Exercise aim. Search the listing for "startsWith" and copy every line where it appears.

Materials provided.
(** * Crane Command Center: the GitHub queue proxy

    A shallow embedding of [src/app/api/github/route.ts] (query builder,
    search client, normalizer, derivation rules, response cache and the
    [GET] handler) together with the card types of [types/github.ts],
    and the properties of the specification proved about it.

    JavaScript strings are sequences of UTF-16 code units.  The embedding
    uses Rocq's [string]: every character is a code unit below 256.
    JavaScript numbers that hold integers (epoch milliseconds, HTTP status
    codes, issue numbers) are [Z]. *)

From Stdlib Require Import ZArith List String Ascii Bool Lia DecimalString.
From stdpp Require Import base gmap strings.

Local Open Scope string_scope.
Local Open Scope list_scope.

(* ====================================================================== *)
(** * The JavaScript primitives the route relies on                        *)
(* ====================================================================== *)

Module JS.

(** ** Characters *)

Definition code (c : ascii) : N := N_of_ascii c.

(** [WhiteSpace] and [LineTerminator] code units below 256: TAB, LF, VT, FF,
    CR, SP and NBSP.  This one set is what the regular-expression escape
    [\s], [String.prototype.trim] and [parseInt] skip. *)
Definition isSpace (c : ascii) : bool :=
  let n := code c in
  ((9 <=? n) && (n <=? 13) || (n =? 32) || (n =? 160))%N.

(** [Canonicalize] of a code unit under the [i] flag (no [u] flag): the
    upper-case mapping, which is never allowed to send a code unit of 128
    or more to one below 128.  The patterns of this program hold ASCII
    characters only, so it matters only where a code unit lands with
    respect to the ASCII letters: [a-z] go to [A-Z], every other code unit
    stays outside [A-Z] or is unchanged. *)
Definition canonicalize (c : ascii) : ascii :=
  let n := code c in
  if ((97 <=? n) && (n <=? 122))%N then ascii_of_N (n - 32) else c.

(** ** Strings *)

(** [s.startsWith(p)] *)
Definition startsWith (s p : string) : bool := String.prefix p s.

Fixpoint dropS (n : nat) (s : string) : string :=
  match n, s with
  | O, _ => s
  | S n', String _ s' => dropS n' s'
  | S _, EmptyString => EmptyString
  end.

(** [s.replace(pat, rep)] with a string pattern: only the first occurrence
    (the leftmost one) is replaced. *)
Fixpoint replaceFirst (pat rep s : string) : string :=
  if String.prefix pat s then rep +:+ dropS (String.length pat) s
  else match s with
       | EmptyString => EmptyString
       | String c s' => String c (replaceFirst pat rep s')
       end.

(** [s.replace(/c/g, rep)] for a one-character pattern: every occurrence. *)
Fixpoint replaceAllChar (c : ascii) (rep s : string) : string :=
  match s with
  | EmptyString => EmptyString
  | String d s' =>
      (if Ascii.eqb d c then rep else String d EmptyString)
        +:+ replaceAllChar c rep s'
  end.

(** [String(n)] for an integer [n] *)
Definition showZ (n : Z) : string := NilZero.string_of_int (Z.to_int n).

(** [xs.join(sep)] *)
Definition join (sep : string) (xs : list string) : string :=
  String.concat sep xs.

(** [xs.includes(x)] *)
Definition includes (xs : list string) (x : string) : bool :=
  existsb (String.eqb x) xs.

(** [s.trim()], on the list of code units. *)
Fixpoint trimStart (s : list ascii) : list ascii :=
  match s with
  | c :: s' => if isSpace c then trimStart s' else s
  | [] => []
  end.

Definition trimEnd (s : list ascii) : list ascii :=
  rev (trimStart (rev s)).

Definition trim (s : list ascii) : list ascii := trimEnd (trimStart s).

(** ** [parseInt(s)] without a radix

    Leading white space is skipped, a sign is read, a [0x]/[0X] prefix
    selects radix 16, and the longest prefix of digits is the value; with no
    digit the result is [NaN], here [None].  The result is the exact
    integer: the one caller multiplies it by 1000 and hands it to [Date],
    whose range check (below) gives the same verdict on the exact integer
    as on its nearest double, and every in-range value is exact. *)

Definition digitValue (c : ascii) : option Z :=
  let n := Z.of_N (code c) in
  if ((48 <=? n) && (n <=? 57))%Z then Some (n - 48)%Z
  else if ((97 <=? n) && (n <=? 122))%Z then Some (n - 87)%Z
  else if ((65 <=? n) && (n <=? 90))%Z then Some (n - 55)%Z
  else None.

Definition digitIn (radix : Z) (c : ascii) : option Z :=
  match digitValue c with
  | Some d => if (d <? radix)%Z then Some d else None
  | None => None
  end.

(** The value of the longest digit prefix, [None] when it is empty. *)
Fixpoint digits (radix : Z) (acc : option Z) (s : list ascii) : option Z :=
  match s with
  | c :: s' =>
      match digitIn radix c with
      | Some d =>
          digits radix (Some (match acc with
                              | Some a => a * radix + d
                              | None => d
                              end)%Z) s'
      | None => acc
      end
  | [] => acc
  end.

Definition parseInt (str : string) : option Z :=
  let s := trimStart (list_ascii_of_string str) in
  let '(sign, s) :=
    match s with
    | "-"%char :: s' => ((-1)%Z, s')
    | "+"%char :: s' => (1%Z, s')
    | _ => (1%Z, s)
    end in
  let '(radix, s) :=
    match s with
    | "0"%char :: "x"%char :: s' => (16%Z, s')
    | "0"%char :: "X"%char :: s' => (16%Z, s')
    | _ => (10%Z, s)
    end in
  match digits radix None s with
  | Some v => Some (sign * v)%Z
  | None => None
  end.

(** ** [Date]

    A [Date] holds a time value in milliseconds since the epoch or is
    invalid ([None]). [new Date(v)] clips: a [NaN] or a value beyond
    8.64e15 in magnitude gives the invalid date. *)

Definition Date := option Z.

Definition maxTime : Z := 8640000000000000.

Definition newDate (v : option Z) : Date :=
  match v with
  | Some t => if (Z.abs t <=? maxTime)%Z then Some t else None
  | None => None
  end.

Definition digitChar (d : Z) : ascii := ascii_of_N (Z.to_N (48 + d)).

(** [width] decimal digits of [n], most significant first. *)
Fixpoint pad (width : nat) (n : Z) : string :=
  match width with
  | O => EmptyString
  | S w => pad w (n / 10) +:+ String (digitChar (n mod 10)) EmptyString
  end.

(** The proleptic Gregorian date of a day number (days since 1970-01-01),
    by eras of 400 years that start on the first of March. *)
Definition civil (days : Z) : Z * Z * Z :=
  let z := (days + 719468)%Z in
  let era := (z / 146097)%Z in
  let doe := (z - era * 146097)%Z in
  let yoe := ((doe - doe / 1460 + doe / 36524 - doe / 146096) / 365)%Z in
  let doy := (doe - (365 * yoe + yoe / 4 - yoe / 100))%Z in
  let mp := ((5 * doy + 2) / 153)%Z in
  let d := (doy - (153 * mp + 2) / 5 + 1)%Z in
  let m := (if (mp <? 10)%Z then mp + 3 else mp - 9)%Z in
  let y := (yoe + era * 400 + (if (m <=? 2)%Z then 1 else 0))%Z in
  (y, m, d).

Definition isoYear (y : Z) : string :=
  if ((0 <=? y) && (y <=? 9999))%Z then pad 4 y
  else (if (y <? 0)%Z then "-" else "+") +:+ pad 6 (Z.abs y).

Definition msPerDay : Z := 86400000.

(** [d.toISOString()]: [None] stands for the [RangeError] thrown on an
    invalid date. *)
Definition toISOString (d : Date) : option string :=
  match d with
  | None => None
  | Some t =>
      let '(y, m, dd) := civil (t / msPerDay) in
      let r := (t mod msPerDay)%Z in
      Some (isoYear y +:+ "-" +:+ pad 2 m +:+ "-" +:+ pad 2 dd +:+ "T"
            +:+ pad 2 (r / 3600000) +:+ ":" +:+ pad 2 (r / 60000 mod 60)
            +:+ ":" +:+ pad 2 (r / 1000 mod 60)
            +:+ "." +:+ pad 3 (r mod 1000) +:+ "Z")
  end.

End JS.

(* ====================================================================== *)
(** * Regular expressions, matched the way JavaScript matches them         *)
(* ====================================================================== *)

(** A backtracking matcher in continuation-passing style, after the
    ECMAScript pattern semantics: alternatives are tried left to right, a
    greedy quantifier tries one more iteration before it tries to stop, a
    lazy one the other way round, an iteration that consumes nothing is
    refused, a look-ahead runs its pattern without consuming, and
    [String.prototype.match] reports the leftmost start that succeeds. *)

Module Regex.

Inductive ClassItem : Type :=
| CChar (c : ascii)          (** a character of the class *)
| CSpace                     (** [\s] *)
| CNotSpace.                 (** [\S] *)

Inductive Regex : Type :=
| Eps                                         (** the empty pattern *)
| Lit (c : ascii)                             (** a pattern character *)
| Class (negated : bool) (items : list ClassItem)   (** [[...]], [[^...]] *)
| Seq (r1 r2 : Regex)
| Alt (r1 r2 : Regex)                         (** [r1|r2] *)
| Star (greedy : bool) (r : Regex)            (** [r*] and [r*?] *)
| Group (r : Regex)                           (** [(r)], capture 1 *)
| Look (r : Regex)                            (** [(?=r)] *)
| End.                                        (** [$] without the [m] flag *)

Declare Scope regex_scope.
Delimit Scope regex_scope with re.
Bind Scope regex_scope with Regex.
Infix "~>" := Seq (at level 60, right associativity) : regex_scope.
Infix "<|>" := Alt (at level 65, right associativity) : regex_scope.

(** [r+] is one iteration and then [r*]; [r?] tries [r] and then the
    empty pattern (the quantified patterns of this program never match the
    empty string, so the refusal of empty iterations does not come into
    it). *)
Definition Plus (r : Regex) : Regex := Seq r (Star true r).
Definition Opt (r : Regex) : Regex := Alt r Eps.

Solution to this exercise.
(** [s.startsWith(p)] *)
Definition startsWith (s p : string) : bool := String.prefix p s.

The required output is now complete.